(* ===== verification/Extractor.v ===== *)
(** * The mailbox extractor: [extract_emails_from_inbox] (lines 103-169)

    The function computes the cut-off [date_since] once, opens one IMAP
    session, and for each sender fetches the messages the server returns for
    [AND(from_=sender, date_gte=date_since.date())].  Each message is handled
    inside its own [try]: its date gets [tzinfo=utc], it is kept when that is
    not before the cut-off, and a kept message becomes an [email_content]
    with its summary.  The [with] block closes the session; any exception
    that reaches the outer [try] becomes an [HTTPException] with status 500.

    The file has three layers: the handlers as the source writes them
    ([process_message], [process_sender], [extract_emails_from_inbox]); a
    pure description of what one message contributes ([shape_message],
    [built], [kept]), of what one sender contributes ([batch]) and of a
    whole call ([extraction], [session_events], [extract_spec]); and the
    theorems that connect them, [extract_refines] first. *)

From S2P Require Import Prelude PyStr PyVal DateTime World Scenario Summarizer.

Local Open Scope py_scope.

(** ** The handlers *)

Section extractor.
Context `{Env}.

(** The dictionary literal of lines 136-143, [summary] not yet set. *)
Definition new_email_content (subj frm : string) (to : list string)
    (msg_date : datetime) (body : string) (now : datetime) : email_content :=
  {| subject := subj;
     from_address := frm;
     to_address := str_join ", " to;
     date := isoformat msg_date;
     text := body;
     extracted_at := isoformat now;
     summary := None |}.

(** The body of the loop over messages (lines 129-154): [email_data] before
    the message, [email_data] after it. *)
Definition process_message (date_since : datetime)
    (email_data : list email_content) (msg : MailMessage)
  : Py (list email_content) :=
  try_except
    (d <- lift (msg_date msg) ;;
     let msg_date := replace_tzinfo d utc in
     logger DEBUG ("Message date: " +:+ dt_str msg_date
                   +:+ ", Comparing with: " +:+ dt_str date_since) ;;
     fresh <- lift (dt_ge msg_date date_since) ;;
     if fresh : bool then
       subj <- lift (msg_subject msg) ;;
       frm <- lift (msg_from_ msg) ;;
       to <- lift (msg_to msg) ;;
       txt <- lift (msg_text msg) ;;
       body <- (if str_truthy txt then ret txt else lift (msg_html msg)) ;;
       now <- datetime_now_utc ;;
       let email_content := new_email_content subj frm to msg_date body now in
       s <- summarize_single_email email_content ;;
       let email_content := set_summary email_content s in
       logger INFO ("Processed email: " +:+ str_take 30 subj +:+ "...") ;;
       ret (email_data ++ [email_content])
     else
       logger DEBUG ("Skipping email from " +:+ dt_str msg_date
                     +:+ " as it's older than " +:+ dt_str date_since) ;;
       ret email_data)
    (λ e,
       logger ERROR ("Error processing individual email: " +:+ str_exn e) ;;
       ret email_data).

(** The search criteria of lines 121-124. *)
Definition sender_criteria (date_since : datetime) (sender : string) : criteria :=
  {| from_ := sender; date_gte := dt_date date_since |}.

→ **TRY IT**: The lines to output run from the one containing "ret email_data)." to the last line of the entries; give them back exactly.

→ **TASK ANSWER**:
       ret email_data).

(** The search criteria of lines 121-124. *)
Definition sender_criteria (date_since : datetime) (sender : string) : criteria :=
  {| from_ := sender; date_gte := dt_date date_since |}.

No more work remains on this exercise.